山に入り始める。梢を行き来するキツツキ。こぼれ落ちる雪が木漏れ日を浴びてスノーダストの輝き。時折ドラミングの音。子どもたちと一緒に感嘆の声を上げる。
「ほらここですよ」
右側は切り立った山肌。その上側にカエデの樹々が広がる。常男さんの指さす方を見ると緑色のホースとその先に取り付けたペットボトルが見えた。
「だいたい30個以上仕掛けています」
という。
一年のうちで樹液が出る時期は決まっているそうで、2月下旬くらいがちょうどよいという。
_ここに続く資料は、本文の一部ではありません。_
Lemma results_respect_deadlines_witness : 4000 < lease_expires_at demo_lease.
Proof.
  apply (results_respect_deadlines demo_lease demo_document 2000 demo_plan demo_request Complete 2500 4000 3
    900 (MkResult (request_id_of demo_request) Complete 2500 4000 3 900) demo_plan_Ok demo_request_elem);
    [by vm_compute|done].
Defined.

End Attempt.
それも気温が四~五度くらいと、いわゆる寒の温んだ頃合いがもっともいいらしい。
「今日はちょっと気温が低すぎるんですよ。みんなに樹液を飲ませてあげたいと思っていたのに残念だなあ」
常男さんが悔しがる。
ほんとうはサトウカエデがよいらしいが、イタヤカエデでも充分大丈夫という。近くへ寄って見せてもらうと、ドリルで空けた穴にホースを入れ、その先を入れたペットボトルを細いロープで木につり下げている。
「出る時は一日でこれにあふれるくらいですよ」
凍みた樹液が融けて出てくるというわけでもないらしい。あくまでも樹木体内の旺盛な循環運動の横溢ということらしく、〈生き物〉を感じる。イタヤカエデがこうした里近くで群生しているという好条件も珍しいそうで、なんとかこれを市場に載せたい、と常男さんは言う。
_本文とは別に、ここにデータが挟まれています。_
(** [&facts[index].record] is in range whenever the index comes from the maps. *)
Definition indexed (same : PersistenceRecord → PersistenceRecord → bool) (fs : list ReplayFact)
    (index : option nat) (r : PersistenceRecord) : option bool :=
  match index with
  | Some i => Some (is_some_and (λ f, same (record f) r) (fs !! i))
  | None => None
  end.

Definition canonical_step (s : canonical_state) (c : ReplayFact) :
    result RhiReconciliationReplayErrorKind canonical_state :=
  let r := replay s in
  match indexed same_event (facts r) (event_indexes s !! event_key c) (record c) with
  | Some same =>
      reject_if (negb same) SignedEventConflict ;?
      let? duplicates := ok_or (u32_checked_add (duplicate_observations r) 1) ResourceLimit in
      Ok (MkState (MkCanonical (facts r) duplicates (accepted_original_bytes r)
                     (cursor_candidate r) (first_observed_at r))
            (event_indexes s) (mutation_indexes s))
  | None =>
      reject_if
        (is_some_and negb
           (indexed same_mutation (facts r) (mutation_indexes s !! mutation_id (record c)) (record c)))
        MutationConflict ;?
      let? accepted := ok_or (u64_checked_add (accepted_original_bytes r) (original_bytes c))
                         ResourceLimit in
      let index := length (facts r) in
      Ok (MkState
            (MkCanonical (facts r ++ [c]) (duplicate_observations r) accepted
               (Some (later_cursor (cursor_candidate r) (cursor_of c)))
               (Some (earlier_second (first_observed_at r) (observed_at c))))
            (<[event_key c := index]> (event_indexes s))
            (match mutation_indexes s !! mutation_id (record c) with
             | Some _ => mutation_indexes s
             | None => <[mutation_id (record c) := index]> (mutation_indexes s)
             end))
  end.

Fixpoint canonical_loop (s : canonical_state) (candidates : list ReplayFact) :
    result RhiReconciliationReplayErrorKind canonical_state :=
  match candidates with
  | [] => Ok s
  | c :: candidates => let? s := canonical_step s c in canonical_loop s candidates
  end.

Definition canonicalize (candidates : list ReplayFact) :
    result RhiReconciliationReplayErrorKind CanonicalReplay :=
  let? s := canonical_loop initial_state (sort_by compare_fact candidates) in Ok (replay s).

(** ** The finished replay *)

Record RhiReconciliationSourceReplay : Type := MkReplay {
  replay_plan : RhiReconciliationSourceReplayPlan;
  replay_result : RhiReconciliationSourceResult;
  replay_duplicate_observations : Z;
  replay_accepted_original_bytes : Z;
  replay_cursor_candidate : option RhiTradeSourceCursor;
  replay_first_observed_at : option Z;
  replay_facts : list ReplayFact;
}.

(** The closure mapped over the admitted events. *)
Definition replay_fact (request : RhiReconciliationSourceRequest) (start finish : Z)
    (a : RhiAdmittedTradeMutationEvent) : result RhiReconciliationReplayErrorKind ReplayFact :=
  reject_if (negb (bytes_eqb (adm_trade_id a) (request_trade_id request))) InvalidInput ;?
  let? event_bytes := ok_or (try_from U64_MAX (Z.of_nat (length (adm_original a)))) ResourceLimit in
  let? observed_ms := ok_or (u64_checked_mul (adm_observed_at a) 1000) InvalidInput in
  let? observed_end := ok_or (u64_checked_add observed_ms 999) InvalidInput in
  reject_if ((observed_end <? start) || (finish <? observed_ms)) InvalidInput ;?
  let? r := map_err (λ _, InvalidInput) (from_admitted a) in
  Ok (MkFact r event_bytes (adm_observed_at a)).

Definition finish (plan : RhiReconciliationSourceReplayPlan)
    (request : RhiReconciliationSourceRequest) (o : RhiTradeSourceCompletion) (start finished : Z)
    (events : list RhiAdmittedTradeMutationEvent) :
    result RhiReconciliationReplayErrorKind RhiReconciliationSourceReplay :=
  reject_if (negb (bytes_eqb (request_id_of request) (rp_request_id plan))) InvalidInput ;?
  let? _ := map_err (λ _, InvalidInput) (source_result_new request o start finished 0 0) in
  let? candidates :=
    ingest_bounded_facts (map (replay_fact request start finished) events)
      (Z.to_nat (maximum_events request)) (maximum_bytes request) in
  let? c := canonicalize candidates in
  let? count := ok_or (try_from U32_MAX (Z.of_nat (length (facts c)))) ResourceLimit in
  let? res := map_err (λ _, InvalidInput)
    (source_result_new request o start finished count (accepted_original_bytes c)) in
  Ok (MkReplay plan res (duplicate_observations c) (accepted_original_bytes c) (cursor_candidate c)
        (first_observed_at c) (facts c)).

Definition eligible_cursor (o : RhiTradeSourceCompletion) (candidate prior : option RhiTradeSourceCursor) :
    option RhiTradeSourceCursor :=
  if negb (bool_decide (o = Complete)) then None
  else filter_opt (λ c, is_none_or (λ p, is_lt (compare_cursor p c)) prior) candidate.

Definition replay_eligible_cursor (r : RhiReconciliationSourceReplay) : option RhiTradeSourceCursor :=
  eligible_cursor (outcome (replay_result r)) (replay_cursor_candidate r)
    (ce_cursor <$> rp_prior_cursor (replay_plan r)).

Record RhiReconciliationReplayCommitParts : Type := MkCommitParts {
  cp_replay_id : bytes;
  cp_request_id : bytes;
  cp_source_id : string;
  cp_trade_id : bytes;
  cp_required : bool;
  cp_policy_digest : bytes;
  cp_selector_digest : bytes;
  cp_prior_cursor : option RhiTradeSourceCursor;
  cp_overlap_seconds : Z;
  cp_since_unix_seconds : Z;
  cp_result : RhiReconciliationSourceResult;
  cp_duplicate_observations : Z;
  cp_cursor_candidate : option RhiTradeSourceCursor;
  cp_eligible_cursor : option RhiTradeSourceCursor;
  cp_first_observed_at : option Z;
  cp_facts : list (PersistenceRecord * Z);
}.

Definition into_commit_parts (r : RhiReconciliationSourceReplay) : RhiReconciliationReplayCommitParts :=
  let p := replay_plan r in
  MkCommitParts (rp_id p) (rp_request_id p) (rp_source_id p) (rp_trade_id p) (rp_required p)
    (rp_policy_digest p) (rp_selector_digest p) (ce_cursor <$> rp_prior_cursor p)
    (rp_overlap_seconds p) (rp_since_unix_seconds p) (replay_result r)
    (replay_duplicate_observations r) (replay_cursor_candidate r) (replay_eligible_cursor r)
    (replay_first_observed_at r) (map (λ f, (record f, observed_at f)) (replay_facts r)).

(** * Lemmas on canonicalization *)

#[export] Instance compare_fact_ordering : Ordering compare_fact.
Proof. unfold compare_fact. apply _. Qed.

#[export] Instance compare_cursor_ordering : Ordering compare_cursor.
Proof. unfold compare_cursor. apply _. Qed.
まわりにはウサギやカモシカの足跡らしいものが数多くある。カエデだったら秋の紅葉のさぞきれいだろうと聞くとその通りという。
「ここは自然の大都会ですよ」
そう誇らしく語る常男さんが頼もしい。
全国では山形がこの取り組み(メープルサップ採取・販売)の先進地らしい。ほぼ同等の地理的条件を持っていると思われる秋田でははなはだ取り組みが薄いという。なぜと聞くと、
「保健所の衛生基準がとっても厳しいんです。他の地域のひたとたちからも、秋田は難しいよ、と言われました」
さっきとは別の悔しさをにじませて常男さんが言った。
常男さんのような熱が地域に伝わればいいと思う。そしてそれを次の展開につなげていきたい。